The curtain of eyes, as painted by Dali, supervising the art department (including the line for the scissors to cut) and the image as it appears in the film.
Yet, the disturbing atmosphere, including the curtain covered with eyes, are all Dali. He directly supplied some of the images. In addition, his well know iconography was incorporated into the finished product.
Interestingly, there is one dream sequence just as well-known, retaining a larger percentage of Dali’s images, yet credit for it has been overlooked. In Father of the Bride, Spencer Tracy has a vivid nightmare about his daughter’s impending nuptials. That he collaborated with Vincent Minnelli in the sequence where Tracy finds himself losing his clothes and sinking into the church aisle has received relatively little critical attention.
Dali lived almost entirely in a dream world of his own making, which made it extremely difficult for him to follow through with the nitty gritty of film making, no matter how much the cinema would be able to bring his dreams to life in a way that a static canvas could not. In an interview, one of his friends later in his life, Amanda Lear, said he could not dial a telephone, much less drive a car, and that his wife cautioned that he did not even know that you had to wait for the traffic to stop at a red light so he could cross the street (King 178).
Lear spoke about how much he loved the cinema. “Buñuel, he kept criticizing, but he was running to see every new movie Buñuel put out. Dali would say, ‘Oh, my God, the man’s lost his touch. It’s a disaster.’ He was always criticizing, but at the same time he was always running to watch those movies” (King 181).

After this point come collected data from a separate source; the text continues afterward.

(** ** A single line that asks for more than there is *)

(** C2. A POST /generate request with one line whose quantity exceeds the
    stock count of its product produces no bill and leaves the store as it
    was: the stock count is unchanged, no record is appended, no bill is
    inserted.  When the request passes the validator and names an admin,
    the answer is the insufficient-stock failure, whose message carries the
    product name, the available and the requested quantity. *)
Theorem generate_single_line_insufficient
    actor now adminId item dueDate tax discount notes st p :
  products st !! item_product item = Some p →
  stockCount p < int_value (item_quantity item) →
  ∃ r,
    run (generate actor now adminId [item] dueDate tax discount notes) st =
      (r, st) ∧
    (∀ code msg b, r ≠ Success code msg b) ∧
    (generate_valid [item] tax discount = true →
     ∀ adminUser,
       users st !! adminId = Some adminUser → role adminUser = role_admin →
       r = Failure 400
             ("Insufficient stock for " +:+ name p +:+ ". Available: "
              +:+ pretty (stockCount p) +:+ ", Requested: "
              +:+ int_text (item_quantity item))).
Proof.
  intros Hp Hlt. rewrite generate_run.
  assert (Hloop : ∀ adminUser,
    process_items actor adminUser [item] [] zero st =
    (inl (Failure 400 (msg_insufficient_stock (name p) (stockCount p)
                         (item_quantity item))), st)).
  { intros adminUser. rewrite process_items_cons, Hp.
    by replace (stockCount p <? int_value (item_quantity item)) with true
      by (symmetry; apply Z.ltb_lt; lia). }
  destruct (generate_valid [item] tax discount).
  - destruct (users st !! adminId) as [adminUser|] eqn:Hadm.
    + destruct (bool_decide (role adminUser = role_admin)) eqn:Hrole.
      * rewrite Hloop. eexists. split; [reflexivity|]. split; [done|].
        intros _ a [= <-] _. reflexivity.
      * eexists. split; [reflexivity|]. split; [done|].
        intros _ a [= <-] Hr. apply bool_decide_eq_false in Hrole. done.
    + eexists. split; [reflexivity|]. split; [done|]. intros _ a [=].
  - eexists. split; [reflexivity|]. split; [done|]. intros [=].
Qed.

(** ** What a request does to the products *)

Lemma product_step_refl (o : option (Product M)) : product_step o o.
Proof. destruct o; simpl; auto. Qed.

Lemma product_step_trans (o1 o2 o3 : option (Product M)) :
  product_step o1 o2 → product_step o2 o3 → product_step o1 o3.
Proof.
  destruct o1 as [p1|], o2 as [p2|], o3 as [p3|]; simpl; try done.
  intros (Hn & Hp & Hs & Hf) (Hn' & Hp' & Hs' & Hf').
  repeat split; [congruence | congruence | auto |].
  destruct Hf' as [->|Hf']; [exact Hf | by right].
Qed.

Lemma Product_pre_save_flag_ok (p : Product M) : flag_ok (Product_pre_save p).
Proof. reflexivity. Qed.

Lemma saved_product_step (productId : string) p n (m : gmap string (Product M)) id :
  m !! productId = Some p →
  (0 ≤ stockCount p → 0 ≤ n) →
  product_step (m !! id)
    (<[productId := Product_pre_save (set_stockCount p n)]> m !! id).
Proof.
  intros Hp Hn. destruct (decide (id = productId)) as [->|Hne].
  - rewrite lookup_insert_eq, Hp. simpl. repeat split; [exact Hn|].
    right. apply Product_pre_save_flag_ok.
  - rewrite lookup_insert_ne by done. apply product_step_refl.
Qed.

Lemma allocate_products actor adminUser item st id :
  line_failure st item = None →
  product_step (products st !! id)
               (products (allocate actor adminUser item st) !! id).
Proof.
  intros (p & Hp & Hle)%line_failure_None.
  rewrite (allocate_debit _ _ _ _ _ Hp). simpl.
  apply saved_product_step; [done | lia].
Qed.

Lemma allocate_all_products actor adminUser items :
  ∀ st id,
    lines_checked actor adminUser items st →
    product_step (products st !! id)
                 (products (allocate_all actor adminUser items st) !! id).
Proof.
  induction items as [|item items IH]; intros st id Hav; simpl.
  - apply product_step_refl.
  - destruct Hav as [Hok Hav]. eapply product_step_trans.
    + by apply allocate_products.
    + by apply IH.
Qed.

(** What POST /generate leaves behind, whatever it answers: the store after
    the lines that the loop went through. *)
Lemma serve_generate actor now adminId items dueDate tax discount notes st :
  ∃ adminUser through rest,
    items = through ++ rest ∧
    lines_checked actor adminUser through st ∧
    serve (GenerateBill actor now adminId items dueDate tax discount notes) st
      = allocate_all actor adminUser through st.
Proof.
  unfold serve. rewrite generate_run.
  assert (Hstay : ∀ r : BillResponse M, ∃ adminUser through rest,
    items = through ++ rest ∧ lines_checked actor adminUser through st ∧
    (r, st).2 = allocate_all actor adminUser through st).
  { intros r. exists (mkUser role_user "" ""), [], items. simpl. auto. }
  destruct (generate_valid items tax discount); [|apply Hstay].
  destruct (users st !! adminId) as [adminUser|]; [|apply Hstay].
  destruct (bool_decide (role adminUser = role_admin)); [|apply Hstay].
  destruct (process_items actor adminUser items [] zero st)
    as [[r|[lines sub]] st1] eqn:Hloop;
    apply process_items_state in Hloop as (through & rest & -> & Hav & ->);
    by exists adminUser, through, rest.
Qed.

Lemma serve_products req st id :
  product_step (products st !! id) (products (serve req st) !! id).
Proof.
  destruct req as [actor productId quantity reason reference notes
                  |actor productId quantity reason reference notes
                  |actor productId newQuantity reason reference notes
                  |actor now adminId items dueDate tax discount notes
                  |now bid s].
  - unfold serve. rewrite add_stock_run.
    destruct (Z.leb_spec 1 (int_value quantity)); [|apply product_step_refl].
    destruct (products st !! productId) as [p|] eqn:Hp; [|apply product_step_refl].
    destruct (castNumber (js_plus (stockCount p) quantity)) as [n|] eqn:Hn;
      [|apply product_step_refl].
    simpl. apply saved_product_step; [done|].
    intros Hs. by eapply js_plus_nonneg.
  - unfold serve. rewrite remove_stock_run.
    destruct (Z.leb_spec 1 quantity); [|apply product_step_refl].
    destruct (products st !! productId) as [p|] eqn:Hp; [|apply product_step_refl].
    simpl. apply saved_product_step; [done | lia].
  - unfold serve. rewrite adjust_stock_run.
    destruct (Z.leb_spec 0 newQuantity); [|apply product_step_refl].
    destruct (products st !! productId) as [p|] eqn:Hp; [|apply product_step_refl].
    simpl. apply saved_product_step; [done | lia].
  - destruct (serve_generate actor now adminId items dueDate tax discount notes st)
      as (adminUser & through & rest & _ & Hav & ->).
    by apply allocate_all_products.
  - unfold serve. rewrite update_status_run.
    destruct (status_isIn s) as [s'|]; [|apply product_step_refl].
    destruct bid as [|key]; [apply product_step_refl|].
    destruct (bills st !! key) as [b|]; [|apply product_step_refl].
    destruct (falsy (billNumber b)); apply product_step_refl.
Qed.

Lemma serve_all_products reqs :
  ∀ st id, product_step (products st !! id) (products (serve_all reqs st) !! id).
Proof.
  induction reqs as [|req reqs IH]; intros st id; simpl.
  - apply product_step_refl.
  - eapply product_step_trans; [apply serve_products | apply IH].
Qed.

Lemma serve_stock_nonneg req st : stock_nonneg st → stock_nonneg (serve req st).
Proof.
  intros Hst id p' Hp'. pose proof (serve_products req st id) as Hstep.
  rewrite Hp' in Hstep. destruct (products st !! id) as [p|] eqn:Hp; [|done].
  destruct Hstep as (_ & _ & Hs & _). eauto.
Qed.

(** ** Stock never goes below zero *)

(** C6. A product whose stock count is non-negative keeps a non-negative
    stock count after any sequence of requests to the stock routes (add,
    remove, adjust; the handlers turn down a quantity below 1 and a target
    below 0) and, as well, to the billing routes. *)
Theorem stock_count_stays_nonneg reqs st id p :
  products st !! id = Some p →
  0 ≤ stockCount p →
  ∃ p', products (serve_all reqs st) !! id = Some p' ∧ 0 ≤ stockCount p'.
Proof.
  intros Hp Hs. pose proof (serve_all_products reqs st id) as Hstep.
  rewrite Hp in Hstep.
  destruct (products (serve_all reqs st) !! id) as [p'|]; [|done].
  destruct Hstep as (_ & _ & Hs' & _). eauto.
Qed.

(** ** The transaction log *)

Lemma allocate_transactions actor adminUser item st n :
  stock_nonneg st →
  line_failure st item = None →
  item_quantity item = int_number n →
  ∃ t, transactions (allocate actor adminUser item st) = transactions st ++ [t] ∧
       tx_consistent t ∧ txType t = OUT ∧
       reason t = "Admin stock allocation" ∧
       mkItem (txProduct t) (int_number (txQuantity t)) = item ∧
       newStock t - previousStock t = - txQuantity t.
Proof.
  intros Hst (p & Hp & Hle)%line_failure_None Hn. unfold allocate.
  rewrite Hp, (record_previous_number p item n Hn).
  eexists. split; [reflexivity|]. specialize (Hst _ _ Hp); simpl in Hst.
  unfold tx_consistent. simpl. destruct item as [id q]. simpl in *. subst q.
  simpl in *. repeat split; lia.
Qed.

Lemma allocate_stock_nonneg actor adminUser item st :
  stock_nonneg st →
  line_failure st item = None →
  stock_nonneg (allocate actor adminUser item st).
Proof.
  intros Hst Hok id p' Hp'.
  pose proof (allocate_products actor adminUser item st id Hok) as Hstep.
  rewrite Hp' in Hstep. destruct (products st !! id) as [p|] eqn:Hp; [|done].
  destruct Hstep as (_ & _ & Hs & _). eauto.
Qed.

The film was a huge success, it’s box office take at the Astor Theater in NYC broke even Gone With the Wind’s record (Molyneux 77). The film was nominated for several Oscars, including Best Picture, although it won only for Miklos Rosza’s Theremin-laced score. Bergman did win an Oscar that year, but it wasn’t for her questing therapist, but as a warm and understanding nun in The Bells of St. Mary’s.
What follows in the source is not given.